Pero encontrar el camino apropiado no era un asunto fácil. Hasta entonces la cultura occidental se había debatido entre dos extremos: el revival del pasado clásico y la naturaleza espiritualizada por los románticos. La cultura moderna, sin embargo, descree de ambos: no es ni el mundo de los seres naturales ni el de los textos antiguos sino el de las personas y objetos en las ciudades. No hay en aquélla más nutrientes que los que proporciona el espectáculo de lo urbano, cuyos fragmentos, extraídos de aquí y de allá y contenidos en una especie de inmenso diccionario de la vida, constituyen los vocablos con los que debemos componer nuestro discurso. En la época en que Baudelaire escribía sus poemas, el antiguo mundo había dejado paso a otro en el que la relación de los hombres con la ciudad ya no se producía en los términos lentos, casi amables, del contexto  preindustrial, sino que sufría ya las violencias provocadas por la aceleración de las relaciones humanas y por la multiplicación caótica de los objetos fabriles, seguidos de la profusión incontrolable de mensajes e imágenes fugaces emitidos sin descanso por los nuevos e inmisericordes medios de comunicación. En su momento, estas alteraciones —tan nuevas antaño como comunes hoy— se consideraron el origen de una serie de negativas estimulaciones de índole nerviosa, capaces de desquiciar a los individuos modernos para, después, alienarlos. El shock nervioso constituye, desde entonces, una de las características de la experiencia de la ciudad. Como escribió Simmel en su premonitorio ensayo La metrópolis y la vida mental:

La base psicológica del tipo de individuo metropolitano consiste en la intensificación de la estimulación nerviosa que resulta del cambio raudo y sin soluciones de continuidad de estímulos internos y externos […] Las impresiones perdurables, impresiones que difieren sólo ligeramente unas de otras, impresiones que surgen de un curso regular y habitual y muestran contrastes regulares y habituales, todas éstas consumen, por así decirlo, menos consciencia que la rápida acumulación de imágenes cambiantes, la cortante discontinuidad en la captación de una sola mirada y las inesperadas impresiones fugitivas. Estas son las condiciones psicológicas que crea la metrópolis.

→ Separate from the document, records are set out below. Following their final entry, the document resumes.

(** * ujson: a strict JSON-like parser with an access-tracking accessor layer

    Shallow embedding of [src/ujson.h] and [src/ujson.cpp].

    - The value tree ([ValImpl]) keeps the layout of the C++ class: the
      union [m_data], the tag word [m_type] (a 32-bit mask whose top bit is
      [vtUsedBit]), [m_line_no], [m_name] and [m_idx].
    - C++ exceptions become the [Throw] outcome of [res].
    - A [const Val&] handed to the application is a position inside the
      document ([ref]); the accessor layer is written in a state monad over
      the document root, because reading an element sets a bit in the tree.
    - The parser threads its two fields ([m_next], [m_line_count]); loops
      that are not structurally recursive carry a fuel, and running out of
      fuel is the distinguished outcome [None]. *)

From Stdlib Require Import ZArith List String Ascii Bool Lia.
From Stdlib Require Import SpecFloat.
From Stdlib Require Import Decimal DecimalString DecimalZ DecimalPos DecimalN DecimalFacts.
From stdpp Require Import base option list gmap strings.

Local Open Scope string_scope.
Local Open Scope Z_scope.

(** ** Machine integers *)

Definition INT32_MIN : Z := -2147483648.
Definition INT32_MAX : Z := 2147483647.
Definition INT64_MIN : Z := -9223372036854775808.
Definition INT64_MAX : Z := 9223372036854775807.
(** [Object.keys(v).length] for a truthy [v]: the own enumerable string
    keys (the characters of a string, the slots of an array, the fields
    of an object). *)
Definition keys_length (v : JsVal) : nat :=
  match v with
  | JStr s => String.length s
  | JArr l => length l
  | JObj fields => length fields
  | _ => 0
  end.

End Js.

(** The conversions of the runtime that the handler applies to the
    provider's fields ([parseFloat], [parseInt], and the conversion to a
    string that [new Error(v)] performs); they are the engine's, and the
    model takes them as given.  Each of them first converts its argument
    to a string, which throws a TypeError for an object that cannot be
    converted to a primitive (an object whose [toString] is not callable),
    so each may throw. *)
Record JsRuntime : Type := {
  parseFloat : JsVal -> Exn + float;
  parseInt : JsVal -> Exn + float;
  toText : JsVal -> Exn + string
}.

(** ** The data model of the cache and of the responses *)

(** The quote object that [fetchFromAlphaVantage] builds. *)
Record Quote : Type := {
  q_symbol : string;
  q_price : float;
  q_change : float;
  q_changePct : float;
  q_volume : float;
  q_latestTradingDay : JsVal;
  q_previousClose : float;
  q_open : float;
  q_high : float;
  q_low : float
}.

(** [{ ...quote, cached: b }] *)
Record QuoteResult : Type := {
  qr_quote : Quote;
  qr_cached : bool
}.

(** The key of a cache entry: the partition attribute [symbol] and one sort
    attribute, given by its name and its value. *)
Record Key : Type := {
  key_symbol : string;
  key_sort_name : string;
  key_sort_value : string
}.

(** A cache entry as [saveToCache] writes it. *)
Record Item : Type := {
  item_key : Key;
  item_data : Quote;
  item_ttl : Z;
  item_timestamp : Z;
  item_updatedAt : string
}.

(** The module constants read from [process.env] when the module loads.
    [CACHE_TTL] is the integer that [parseInt] made of the setting. *)
Record Config : Type := {
  CACHE_TABLE : string;
  CACHE_TTL : Z;
  API_KEY : option string
}.

Inductive Body : Type :=
| SingleQuote (symbol : string) (quote : QuoteResult) (cached : bool)
| MultiQuote (success : option bool) (quotes : list QuoteResult)
    (timestamp : string) (cached fresh : nat)
| Failure (success : bool) (error : string) (timestamp : string).

(** The object the handler returns; [body] stands for the JSON text of the
    payload. *)
Record Response : Type := {
  statusCode : Z;
  headers : list (string * string);
  body : Body
}.

(** ** Programs: asynchronous code as trees of external calls *)

(** The calls that leave the process.  A promise that rejects answers with
    the exception on the left. *)
Inductive Ext : Type -> Type :=
| DynamoGet (table : string) (key : Key) : Ext (Exn + option Item)
| DynamoPut (table : string) (item : Item) : Ext (Exn + unit)
| AxiosGet (url : string) (params : list (string * string)) (timeout : Z)
  : Ext (Exn + JsVal)
| DateNow : Ext Z.

Inductive Prog (A : Type) : Type :=
| Ret (a : A)
| Throw (e : Exn)
| Call {X : Type} (c : Ext X) (k : X -> Prog A).

Arguments Ret {A} a.
Arguments Throw {A} e.
Arguments Call {A X} c k.

Fixpoint bind {A B : Type} (p : Prog A) (f : A -> Prog B) : Prog B :=
  match p with
  | Ret a => f a
  | Throw e => Throw e
  | Call c k => Call c (fun x => bind (k x) f)
  end.

(** [try { p } catch (error) { h error }] *)
Fixpoint try_catch {A : Type} (p : Prog A) (h : Exn -> Prog A) : Prog A :=
  match p with
  | Ret a => Ret a
  | Throw e => h e
  | Call c k => Call c (fun x => try_catch (k x) h)
  end.

#[global] Instance Prog_ret : MRet Prog := @Ret.
#[global] Instance Prog_bind : MBind Prog := fun A B f p => bind p f.

(** [await promise] *)
Definition await {X : Type} (c : Ext (Exn + X)) : Prog X :=
  Call c (fun r => match r with inl e => Throw e | inr x => Ret x end).

(** [Date.now()] and the time value of [new Date()] *)
Definition now : Prog Z := Call DateNow Ret.

(** A synchronous step that may throw. *)
Definition lift {A : Type} (r : Exn + A) : Prog A :=
  match r with inl e => Throw e | inr a => Ret a end.

(** The outside world as a deterministic machine: it answers a call from its
    current state and moves on. *)
Record Service (S : Type) : Type := {
  answer : forall X : Type, Ext X -> S -> X * S
}.
Arguments answer {S} _ {X} _ _.

Definition Called : Type := { X : Type & Ext X }.
Definition called {X : Type} (c : Ext X) : Called := existT X c.

Inductive Outcome (A : Type) : Type :=
| Returned (a : A)
| Thrown (e : Exn).
Arguments Returned {A} a.
Arguments Thrown {A} e.

Record Run (S A : Type) : Type := {
  outcome : Outcome A;
  calls : list Called;
  final : S
}.
Arguments outcome {S A} _.
Arguments calls {S A} _.
Arguments final {S A} _.

Fixpoint run {S A : Type} (srv : Service S) (p : Prog A) (s : S) : Run S A :=
  match p with
  | Ret a => {| outcome := Returned a; calls := []; final := s |}
  | Throw e => {| outcome := Thrown e; calls := []; final := s |}
  | Call c k =>
      let '(x, s') := answer srv c s in
      let r := run srv (k x) s' in
      {| outcome := outcome r; calls := called c :: calls r; final := final r |}
  end.

Definition is_put (c : Called) : bool :=
  match projT2 c with DynamoPut _ _ => true | _ => false end.
Definition is_http (c : Called) : bool :=
  match projT2 c with AxiosGet _ _ _ => true | _ => false end.

Definition successResponse (b : Body) : Response :=
  {| statusCode := 200;
     headers := [("Content-Type", "application/json");
                 ("Access-Control-Allow-Origin", "*");
                 ("Access-Control-Allow-Headers", "Content-Type, Authorization");
                 ("Access-Control-Allow-Methods", "GET,OPTIONS")];
     body := b |}.

(** [errorResponse(message)]; [ms] is the clock at [new Date()]. *)
Definition errorResponse (msg : string) (ms : Z) : Response :=
  {| statusCode := 400;
     headers := [("Content-Type", "application/json");
                 ("Access-Control-Allow-Origin", "*")];
     body := Failure false msg (JsDate.toISOString ms) |}.

(** Synchronous code that may throw: [Exn + A] with its bind. *)
#[global] Instance sum_ret : MRet (sum Exn) := fun A a => inr a.
#[global] Instance sum_bind : MBind (sum Exn) :=
  fun A B f r => match r with inl e => inl e | inr a => f a end.

Module JsCall.

(** [v.trim()], where [expr] is the source text of [v]. *)
Definition trim (expr : string) (v : JsVal) : Exn + string :=
  match v with
  | JStr s => inr (JsString.trim s)
  | JUndefined | JNull =>
      inl (TypeError ("Cannot read properties of " ++ Js.describe v
                        ++ " (reading 'trim')"))
  | _ => inl (TypeError (expr ++ ".trim is not a function"))
  end.

(** [v.split(',')] for a truthy [v] *)
Definition split_comma (expr : string) (v : JsVal) : Exn + list string :=
  match v with
  | JStr s => inr (JsString.split "," s)
  | _ => inl (TypeError (expr ++ ".split is not a function"))
  end.

(** [arr.map(s => s.trim().toUpperCase())]: the first element that has no
    [trim] throws. *)
Fixpoint map_trim_upper (elems : list JsVal) : Exn + list string :=
  match elems with
  | [] => inr []
  | v :: rest =>
      s ← trim "s" v;
      ss ← map_trim_upper rest;
      mret (JsString.toUpperCase s :: ss)
  end.

(** [v?.replace("%", "")] *)
Definition opt_replace_percent (expr : string) (v : JsVal) : Exn + JsVal :=
  match v with
  | JUndefined | JNull => inr JUndefined
  | JStr s => inr (JStr (JsString.remove_first "%" s))
  | _ => inl (TypeError (expr ++ "?.replace is not a function"))
  end.

(** [err.message || "Unknown error"] *)
Definition message_or_unknown (e : Exn) : string :=
  if JsString.is_empty (message e) then "Unknown error" else message e.
(** C2. Every name of the entity column that carries no override prefix
    and is absent from the resolver's mapping is gone from the output: no
    output row holds it, and no output row carries the label of a row that
    held it. *)
Theorem unresolved_rows_dropped (n : string) :
  In n names -> is_override c n = false -> Dict.get n dcids = None ->
  (forall r', In r' (rows (df self')) -> entity r' <> Str n)
  /\ (forall r r', In r (rows (df self)) -> entity r = Str n ->
                   In r' (rows (df self')) -> fst r' <> fst r).
Proof.
  intros Hn Ho Hg. assert (HU : In n U) by now apply U_In.
  rewrite resolved_frame. split.
  - intros r' Hr' E. apply resolved_rows_not_isin in Hr'.
    rewrite E in Hr'. cbn [isin] in Hr'.
    apply mem_true_iff in HU. congruence.
  - intros r r' Hr E Hr'. apply resolved_rows_label_gone with (r := r) in Hr';
      [assumption | assumption |].
    rewrite (rewrite_row_entity dcids pre r E). unfold with_entity, entity.
    cbn [snd hd]. cbn [replace_cell]. rewrite Hg.
    rewrite (pre_get_candidate n Ho). cbn [isin]. now apply mem_true_iff.
Qed.


Lemma pre_get_not_override_value (d : string) :
  ~ (In d names /\ is_override c d = true) ->
  replace_cell pre (Str d) = Str d.
Proof.
  intros H. unfold replace_cell, pre. rewrite overrides_get_nil.
  destruct (Str.mem d names) eqn:Em; [|reflexivity].
  destruct (is_override c d) eqn:Eo; [|reflexivity].
  exfalso. apply H. split; [now apply mem_true_iff | reflexivity].
Qed.

(** C1, amended. Let the resolver map the name [n] to [d], where [d] is not
    itself an override reference of the entity column.  The output rows are,
    in order, the input rows whose label was not dropped, each with its
    cells other than the entity unchanged, and every one of them that held
    [n] holds [d].  When index labels are distinct and [d] is not an
    unresolved name, every row that held [n] is in the output with [d]. *)
Theorem resolved_rows_rewritten (n d : string) :
  Dict.get n dcids = Some d ->
  ~ (In d names /\ is_override c d = true) ->
  (exists dropped,
      Forall2
        (fun r r' => fst r' = fst r /\ tl (snd r') = tl (snd r)
                     /\ (entity r = Str n -> entity r' = Str d))
        (kept dropped (rows (df self))) (rows (df self')))
  /\ (NoDup (map fst (rows (df self))) ->
      ~ In d (unresolved_names (candidates c names) dcids) ->
      forall r, In r (rows (df self)) -> entity r = Str n ->
                In (with_entity (Str d) r) (rows (df self'))).
Proof.
  intros Hg Hd.
  assert (Hrw : forall r, entity r = Str n ->
                          rewrite_row dcids pre r = with_entity (Str d) r).
  { intros r E. rewrite (rewrite_row_entity dcids pre r E).
    cbn [replace_cell]. rewrite Hg.
    now rewrite (pre_get_not_override_value d Hd). }
  rewrite resolved_frame, resolved_rows. split.
  - eexists. apply Forall2_map_same. intros r _.
    rewrite rewrite_row_label, rewrite_row_tl. repeat split.
    intros E. now rewrite (Hrw r E).
  - intros Hnd HnU r Hr E. rewrite <- (Hrw r E). apply in_map.
    apply kept_In. split; [assumption|]. intros Hdrop.
    apply dropped_iff in Hdrop. destruct Hdrop as [r0 [Hr0 [El Hi]]].
    assert (r0 = r) by now apply (NoDup_labels_eq (rows (df self))).
    subst r0. rewrite (Hrw r E) in Hi. unfold with_entity, entity in Hi.
    cbn [snd hd isin] in Hi. apply mem_true_iff in Hi.
    apply HnU. unfold U in Hi. now apply iterate_In in Hi.
Qed.

(** Rows read from several files share index labels, and a row that shares
    its label with a dropped row is dropped with it: here the row of
    ["e1"], which resolves, goes with the row of ["e2"]. *)
Example shared_label_dropped :
  let out := before_writing sample_constants directory_world
               (__init__ sample_constants "input" "output" "Country" [],
                no_effects) in
  fst out = Ok tt
  /\ rows (df (self_after
                 (loading directory_world
                    (__init__ sample_constants "input" "output" "Country" [],
                     no_effects))))
     = [(0, [Str "e2"; Str "20"]); (0, [Str "e1"; Str "10"])]
  /\ rows (df (self_after out)) = [].
Proof. vm_compute. repeat split. Qed.


End ResolveEntities.

Lemma unresolved_rows_dropped_witness :
  let w := sample_world scenario_csv scenario_mapping [] forward_order in
  let out := _resolve_entities sample_constants w
               (loaded scenario_csv, no_effects) in
  (forall r', In r' (rows (df (self_after out))) -> entity r' <> Str "e2")
  /\ (forall r r', In r (rows (df (loaded scenario_csv))) ->
                   entity r = Str "e2" ->
                   In r' (rows (df (self_after out))) -> fst r' <> fst r).
Proof.
  intros w out.
  apply (@unresolved_rows_dropped sample_constants w (loaded scenario_csv)
           (self_after out) no_effects (effects_after out)
           ["e1"; "e2"; "dcid:X"] scenario_mapping).
  - vm_compute. reflexivity.
  - reflexivity.
  - reflexivity.
  - simpl. tauto.
  - reflexivity.
  - reflexivity.
Defined.


Lemma resolved_rows_rewritten_witness :
  let w := sample_world scenario_csv scenario_mapping [] forward_order in
  let out := _resolve_entities sample_constants w
               (loaded scenario_csv, no_effects) in
  let self := loaded scenario_csv in
  let self' := self_after out in
  (exists dropped,
      Forall2
        (fun r r' => fst r' = fst r /\ tl (snd r') = tl (snd r)
                     /\ (entity r = Str "e1" -> entity r' = Str "E1"))
        (kept dropped (rows (df self))) (rows (df self')))
  /\ (NoDup (map fst (rows (df self))) ->
      ~ In "E1" (unresolved_names
                   (candidates sample_constants ["e1"; "e2"; "dcid:X"])
                   scenario_mapping) ->
      forall r, In r (rows (df self)) -> entity r = Str "e1" ->
                In (with_entity (Str "E1") r) (rows (df self'))).
Proof.
  intros w out self self'.
  apply (@resolved_rows_rewritten sample_constants w self self' no_effects
           (effects_after out) ["e1"; "e2"; "dcid:X"] scenario_mapping).
  - vm_compute. reflexivity.
  - reflexivity.
  - reflexivity.
  - reflexivity.
  - simpl. intros [[H | [H | [H | []]]] _]; discriminate.
Defined.


(** C1 as stated fails: the resolver maps ["e1"] to ["dcid:X"], an override
    reference of the column, and the row that held ["e1"] ends with ["X"]. *)
Lemma resolved_rows_rewritten_counterexample :
  let w := sample_world chained_csv chained_mapping [] forward_order in
  let out := _resolve_entities sample_constants w
               (loaded chained_csv, no_effects) in
  fst out = Ok tt
  /\ Dict.get "e1" chained_mapping = Some "dcid:X"
  /\ In (0, [Str "e1"; Str "10"]) (rows (df (loaded chained_csv)))
  /\ rows (df (self_after out))
     = [(0, [Str "X"; Str "10"]); (1, [Str "X"; Str "30"])]
  /\ ~ In (with_entity (Str "dcid:X") (0, [Str "e1"; Str "10"]))
          (rows (df (self_after out))).
Proof.
  vm_compute. repeat split; auto.
  intros [H | [H | []]]; discriminate.
Qed.

(** ** The audit table *)

Lemma combine_app (A B : Type) (l1 l2 : list A) (m1 m2 : list B) :
  List.length l1 = List.length m1 ->
  combine (l1 ++ l2) (m1 ++ m2) = combine l1 m1 ++ combine l2 m2.
Proof.
  revert m1. induction l1 as [|a t IH]; intros [|b m1] H;
    try discriminate; cbn; [reflexivity|].
  f_equal. apply IH. now injection H.
Qed.

Lemma combine_keys_values (d : dict string) :
  combine (Dict.keys d) (Dict.values d) = d.
Proof.
  unfold Dict.keys, Dict.values.
  induction d as [|[k v] t IH]; cbn; [reflexivity | now rewrite IH].
Qed.

Lemma combine_repeat (A B : Type) (l : list A) (b : B) :
  combine l (repeat b (List.length l)) = map (fun a => (a, b)) l.
Proof. induction l as [|a t IH]; cbn; [reflexivity | now rewrite IH]. Qed.

(** The rows of a frame built from three columns of one length. *)
Lemma transpose3 (A B C : list cell) :
  List.length B = List.length A -> List.length C = List.length A ->
  map (fun i => [nth i A NaN; nth i B NaN; nth i C NaN])
      (seq 0 (List.length A))
  = map (fun abc => [fst abc; fst (snd abc); snd (snd abc)])
        (combine A (combine B C)).
Proof.
  revert B C. induction A as [|a A IH]; intros [|b B] [|x C] HB HC;
    try discriminate; [reflexivity|].
  cbn [List.length seq map combine nth fst snd]. f_equal.
  rewrite <- seq_shift, map_map. cbn [nth].
  apply IH; [now injection HB | now injection HC].
Qed.

Lemma from_dict_rows_labels (d : dict (list cell)) :
  map fst (rows (from_dict d))
  = seq 0 (match d with [] => 0 | (_, col) :: _ => List.length col end).
Proof.
  unfold from_dict. cbn [rows]. rewrite map_map. cbn [fst]. apply map_id.
Qed.

Section AuditFrame.
Variable c : Constants.
Hypothesis Hdistinct :
  NoDup [DEBUG_COLUMN_NAME c; DEBUG_COLUMN_DCID c; DEBUG_COLUMN_LINK c].

Lemma debug_literal (A B C : list cell) :
  Dict.literal [(DEBUG_COLUMN_NAME c, A); (DEBUG_COLUMN_DCID c, B);
                (DEBUG_COLUMN_LINK c, C)]
  = [(DEBUG_COLUMN_NAME c, A); (DEBUG_COLUMN_DCID c, B);
     (DEBUG_COLUMN_LINK c, C)].
Proof.
  inversion Hdistinct as [|? ? H1 H2]; subst.
  inversion H2 as [|? ? H3 _]; subst. cbn [In] in H1, H3.
  unfold Dict.literal. cbn [fold_left fst snd Dict.set].
  assert (E1 : String.eqb (DEBUG_COLUMN_DCID c) (DEBUG_COLUMN_NAME c) = false).
  { apply String.eqb_neq. intros E. apply H1. left. now symmetry. }
  assert (E2 : String.eqb (DEBUG_COLUMN_LINK c) (DEBUG_COLUMN_NAME c) = false).
  { apply String.eqb_neq. intros E. apply H1. right. left. now symmetry. }
  assert (E3 : String.eqb (DEBUG_COLUMN_LINK c) (DEBUG_COLUMN_DCID c) = false).
  { apply String.eqb_neq. intros E. apply H3. left. now symmetry. }
  rewrite E1. cbn [Dict.set]. rewrite E2, E3. reflexivity.
Qed.

Lemma combine_columns (N D : list string) :
  combine (map Str N)
    (combine (map Str D) (map Str (map (browser_link c) D)))
  = map (fun nd => (Str (fst nd),
                    (Str (snd nd), Str (browser_link c (snd nd)))))
        (combine N D).
Proof.
  revert D. induction N as [|n N IH]; intros [|d D]; cbn; try reflexivity.
  now rewrite IH.
Qed.

Lemma audit_frame_records (resolved pre : dict string) (U : list string) :
  columns (audit_frame c resolved pre U)
  = [DEBUG_COLUMN_NAME c; DEBUG_COLUMN_DCID c; DEBUG_COLUMN_LINK c]
  /\ map snd (rows (audit_frame c resolved pre U))
     = map (fun n => audit_record c n (DEBUG_UNRESOLVED_DCID c)) U
       ++ map (fun kv => audit_record c (fst kv) (snd kv)) pre
       ++ map (fun kv => audit_record c (fst kv) (snd kv)) resolved.
Proof.
  unfold audit_frame, debug_resolve_columns. rewrite debug_literal.
  split; [reflexivity|].
  unfold from_dict. cbn [rows Dict.values map snd]. rewrite map_map.
  cbn [snd].
  set (N := U ++ Dict.keys pre ++ Dict.keys resolved).
  set (D := repeat (DEBUG_UNRESOLVED_DCID c) (List.length U)
            ++ Dict.values pre ++ Dict.values resolved).
  assert (HL : List.length D = List.length N).
  { unfold D, N, Dict.keys, Dict.values.
    now rewrite !length_app, repeat_length, !length_map. }
  rewrite (transpose3 (map Str N) (map Str D)
             (map Str (map (browser_link c) D)))
    by (rewrite !length_map; congruence).
  rewrite combine_columns, map_map. cbn [fst snd].
  unfold N, D. rewrite combine_app by now rewrite repeat_length.
  rewrite combine_app
    by (unfold Dict.keys, Dict.values; now rewrite !length_map).
  rewrite combine_repeat, !combine_keys_values, !map_app, map_map.
  reflexivity.
Qed.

Según Simmel, la rápida sucesión de imágenes que se produce en la urbe moderna consume más “consciencia” —por así decirlo— que el ritmo pausado y continuo propio de la ciudad tradicional. Por su parte, la propia configuración de las ciudades —cada vez más grandes y segregadas—supone otro tipo de alteración psicológica, también de índole nerviosa, cuyo principal síntoma consiste en un tipo de incontinencia física que obliga a los hombres a moverse sin tregua por las calles, adoptando una especie de baile de San Vito extremadamente contagioso, síntoma de una enajenación más profunda. En el siglo XIX, la ciudad despertaba para muchos el mismo temor que las enfermedades infecciosas. Se consideraba incluso que el incesante devenir urbano convertiría a los hombres en seres cuyos cuerpos agotados habían invertido todas sus energías en la construcción de un espacio común con el que, sin embargo, no llegaban a identificarse, abriendo paso, de este modo, a una profunda alienación, denunciada con aguda sensibilidad y en términos casi proféticos por los primeros teóricos comunistas.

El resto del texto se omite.